Lemma elem_of_collected s x :
  x ∈ collected s <-> exists q cq, queues s !! q = Some cq /\ x ∈ m_events cq.
Proof.
  unfold collected. rewrite list_elem_of_join. split.
  - intros (l & Hx & (cq & -> & Hcq)%list_elem_of_fmap). apply list_elem_of_lookup_1 in Hcq as [q Hq].
    exists q, cq. split; [done|]. by apply elem_of_elements.
  - intros (q & cq & Hq & Hx). exists (elements (m_events cq)). split; [by apply elem_of_elements|].
    apply list_elem_of_fmap. exists cq. split; [done|]. by eapply list_elem_of_lookup_2.
Qed.

Lemma erase_first_other x y l : y ∈ l -> y <> x -> y ∈ erase_first x l.
Proof.
  induction l as [|z l IH]; intros H Hne; [done|]. cbn [erase_first].
  apply elem_of_cons in H as [->|H]; case_decide; simplify_eq; [left|done|right; by apply IH].
Qed.

Lemma collected_erase s ev e q x :
  x ∈ collected (on_queue (erase_event ev e) q s) -> x ∈ collected s.
Proof.
  rewrite !elem_of_collected. intros (q' & cq & Hq & Hx). rewrite lookup_on_queue in Hq. case_decide.
  - destruct (queues s !! q') as [cq0|] eqn:Hq0; [|done]. cbn in Hq. injection Hq as <-. cbn in Hx.
    exists q', cq0. split; [done|]. set_solver.
  - eauto.
Qed.

Section nonfatal.
Context (ch : nat -> list nat) (rank : nat -> nat) (st : Z) (E : list nat).
Context (Hrank : forall a x, x ∈ ch a -> (rank x < rank a)%nat) (Hst : st <> CL_QUEUED).

Definition edge (evs : list nat) (a x : nat) : Prop := x ∈ ch a /\ x ∈ evs.
(* ===== verification/XrtInvariant.v ===== *)
(** Well-formed kernels and runs: the constructor of a kernel establishes
    [kernel_ok]; the constructor of a run establishes [run_ok] and every
    operation of the run interface preserves it, whether it returns or throws. *)

From S2P Require Import Prelude Bytes CppStd XclbinXml XrtKernel XrtRun XrtPacket.

(** * Kernels *)

Definition arg_ok (a : kernel_argument) : Prop :=
  0 <= offset a < 2 ^ 64 /\ 0 <= size a < 2 ^ 64 /\ 0 <= fa_desc_offset a < 2 ^ 64.

Record kernel_ok (k : kernel) : Prop := {
  ko_masks : 1 <= num_cumasks k <= 4;
  ko_ips : Forall (fun ip => 0 <= ip_cuidx ip < 32 * num_cumasks k) (ipctxs k);
  ko_mask : k_cumask k = mask_of (ipctxs k);
  ko_regmap : 0 <= k_regmap_size k < 2 ^ 62;
  ko_args_ok : Forall arg_ok (k_args k);
}.

Lemma mask_of_snoc l ip : mask_of (l ++ [ip]) = Z.lor (mask_of l) (2 ^ ip_cuidx ip).
Proof.
  induction l as [|x l IH]; cbn [mask_of foldr app].
  - by rewrite Z.lor_comm.
  - unfold mask_of in IH. by rewrite IH, Z.lor_assoc.
Qed.

Lemma open_cu_context_ok ip k :
  0 <= ip_cuidx ip -> kernel_ok k ->
  wp (open_cu_context ip) (fun _ => kernel_ok) (fun _ _ => True) k.
Proof.
  intros Hip [Hn Hips Hm Hr Ha]. unfold open_cu_context. wps; [done|].
  unfold max_cus in *. assert (ip_cuidx ip < 128) by lia.
  assert (0 <= ip_cuidx ip / cus_per_word < 4).
  { unfold cus_per_word. split; [apply Z.div_pos; lia|apply Z.div_lt_upper_bound; lia]. }
  split; cbn; try done; try lia.
  - apply Forall_app. split.
    + eapply Forall_impl; [exact Hips|]. cbn. lia.
    + constructor; [|done]. unfold cus_per_word in *. pose proof (Z.div_mod (ip_cuidx ip) 32).
      pose proof (Z.mod_pos_bound (ip_cuidx ip) 32). lia.
  - by rewrite mask_of_snoc, Hm.
Qed.

Lemma fa_pass_ok sel o l l' n b o' :
  fa_pass sel o l = (l', n, b, o') -> 0 <= o < 2 ^ 64 -> Forall arg_ok l ->
  Forall arg_ok l' /\ 0 <= o' < 2 ^ 64.
Proof.
  revert o l' n b o'. induction l as [|a l IH]; intros o l' n b o' Hp Ho Hl; cbn [fa_pass] in Hp.
  { injection Hp as <- <- <- <-. done. }
  inversion Hl as [|? ? Ha Hl']; subst. destruct (sel a).
  - destruct (fa_pass sel (u64 _) l) as [[[r n1] b1] o1] eqn:Hr. injection Hp as <- <- <- <-.
    destruct (IH _ _ _ _ _ Hr) as [H1 H2]; [apply u64_range|done|]. split; [|done].
    constructor; [|done]. unfold arg_ok in *. cbn. lia.
  - destruct (fa_pass sel o l) as [[[r n1] b1] o1] eqn:Hr. injection Hp as <- <- <- <-.
    destruct (IH _ _ _ _ _ Hr) as [H1 H2]; [done..|]. split; [|done]. by constructor.
Qed.

Lemma quarter_range x : 0 <= u64 x / 4 < 2 ^ 62.
Proof.
  pose proof (u64_range x). split; [apply Z.div_pos; lia|apply Z.div_lt_upper_bound; lia].
Qed.

Lemma amend_args_ok k :
  kernel_ok k -> wp amend_args (fun _ => kernel_ok) (fun _ _ => True) k.
Proof.
  intros [Hn Hips Hm Hr Ha].
  assert (forall k', k' = k -> wp amend_ap_args (fun _ => kernel_ok) (fun _ _ => True) k') as Hap.
  { intros k' ->. unfold amend_ap_args. wps. split; cbn; done || lia. }
  assert (wp amend_fa_args (fun _ => kernel_ok) (fun _ _ => True) k) as Hfa.
  { unfold amend_fa_args. wps; [done|]. unfold id.
    destruct (fa_pass is_input 0 _) as [[[a1 ni] bi] o1] eqn:H1.
    destruct (fa_pass is_output o1 a1) as [[[a2 no] bo] o2] eqn:H2.
    destruct (fa_pass_ok _ _ _ _ _ _ _ H1) as [Ha1 Ho1]; [lia|by apply Forall_take|].
    destruct (fa_pass_ok _ _ _ _ _ _ _ H2) as [Ha2 Ho2]; [done|done|].
    wps. split; cbn; try done. apply quarter_range. }
  unfold amend_args. wps. unfold id. destruct (k_type k).
  - by wps.
  - repeat case_decide; [done|by apply Hap|by wps].
  - repeat case_decide; [done|by apply Hap|by wps].
  - by apply Hap.
Qed.

(** The constructor of a kernel. *)
Lemma kernel_impl_ok nm cus args t k :
  Forall (fun ip => 0 <= ip_cuidx ip) cus -> Forall arg_ok args ->
  kernel_impl nm cus args (new_kernel t) = Ok tt k -> kernel_ok k.
Proof.
  intros Hcus Hargs. apply (wp_run _ (fun _ => kernel_ok) (fun _ _ => True)).
  unfold kernel_impl. wps; try done.
  eapply (wp_mono _ _ _ (fun _ _ => True)); [apply (wp_for_each kernel_ok)| |done].
  { split; cbn; first [lia | done | constructor]. }
  { intros ip k' Hin Hk. cbv beta. case_decide; [wps; done|]. apply open_cu_context_ok; [|done].
    by eapply (Forall_forall (fun ip => 0 <= ip_cuidx ip)). }
  intros [] k1 Hk1. wps.
  assert (forall S (c : control_type) l (s : S) (Q : control_type -> S -> Prop),
    (forall p, Q p s) -> wp (merge_control c l) Q (fun _ _ => True) s) as Hmc.
  { intros S c l. revert c. induction l as [|x l IH]; intros c s Q HQ; cbn [merge_control]; [by wps|].
    repeat case_decide; [by apply IH|by apply IH|by wps]. }
  unfold get_ip_control. destruct (ip_control <$> cus) as [|c l]; [wps|apply Hmc; intros p; wps];
  (eapply (wp_mono _ _ _ (fun _ _ => True)); [apply (wp_for_each kernel_ok)|intros [] k2 Hk2; by apply amend_args_ok|done];
   [by destruct Hk1; split|];
   intros a k2 Hin [Hn Hips Hm Hr Ha]; unfold make_argument; wps; try done;
   split; cbn; try done;
   [pose proof (quarter_range (offset a + size a)); lia|];
   apply Forall_app; split; [done|]; constructor; [|done]; exact (proj1 (Forall_forall _ _) Hargs a Hin)).
Qed.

Directions: In the listing above, find the line with "fa_pass sel o l = (l', n, b, o')" and the line with "[done|]. unfold id.", then reproduce both and every line between them exactly.

Solution to the exercise:
  fa_pass sel o l = (l', n, b, o') -> 0 <= o < 2 ^ 64 -> Forall arg_ok l ->
  Forall arg_ok l' /\ 0 <= o' < 2 ^ 64.
Proof.
  revert o l' n b o'. induction l as [|a l IH]; intros o l' n b o' Hp Ho Hl; cbn [fa_pass] in Hp.
  { injection Hp as <- <- <- <-. done. }
  inversion Hl as [|? ? Ha Hl']; subst. destruct (sel a).
  - destruct (fa_pass sel (u64 _) l) as [[[r n1] b1] o1] eqn:Hr. injection Hp as <- <- <- <-.
    destruct (IH _ _ _ _ _ Hr) as [H1 H2]; [apply u64_range|done|]. split; [|done].
    constructor; [|done]. unfold arg_ok in *. cbn. lia.
  - destruct (fa_pass sel o l) as [[[r n1] b1] o1] eqn:Hr. injection Hp as <- <- <- <-.
    destruct (IH _ _ _ _ _ Hr) as [H1 H2]; [done..|]. split; [|done]. by constructor.
Qed.

Lemma quarter_range x : 0 <= u64 x / 4 < 2 ^ 62.
Proof.
  pose proof (u64_range x). split; [apply Z.div_pos; lia|apply Z.div_lt_upper_bound; lia].
Qed.

Lemma amend_args_ok k :
  kernel_ok k -> wp amend_args (fun _ => kernel_ok) (fun _ _ => True) k.
Proof.
  intros [Hn Hips Hm Hr Ha].
  assert (forall k', k' = k -> wp amend_ap_args (fun _ => kernel_ok) (fun _ _ => True) k') as Hap.
  { intros k' ->. unfold amend_ap_args. wps. split; cbn; done || lia. }
  assert (wp amend_fa_args (fun _ => kernel_ok) (fun _ _ => True) k) as Hfa.
  { unfold amend_fa_args. wps; [done|]. unfold id.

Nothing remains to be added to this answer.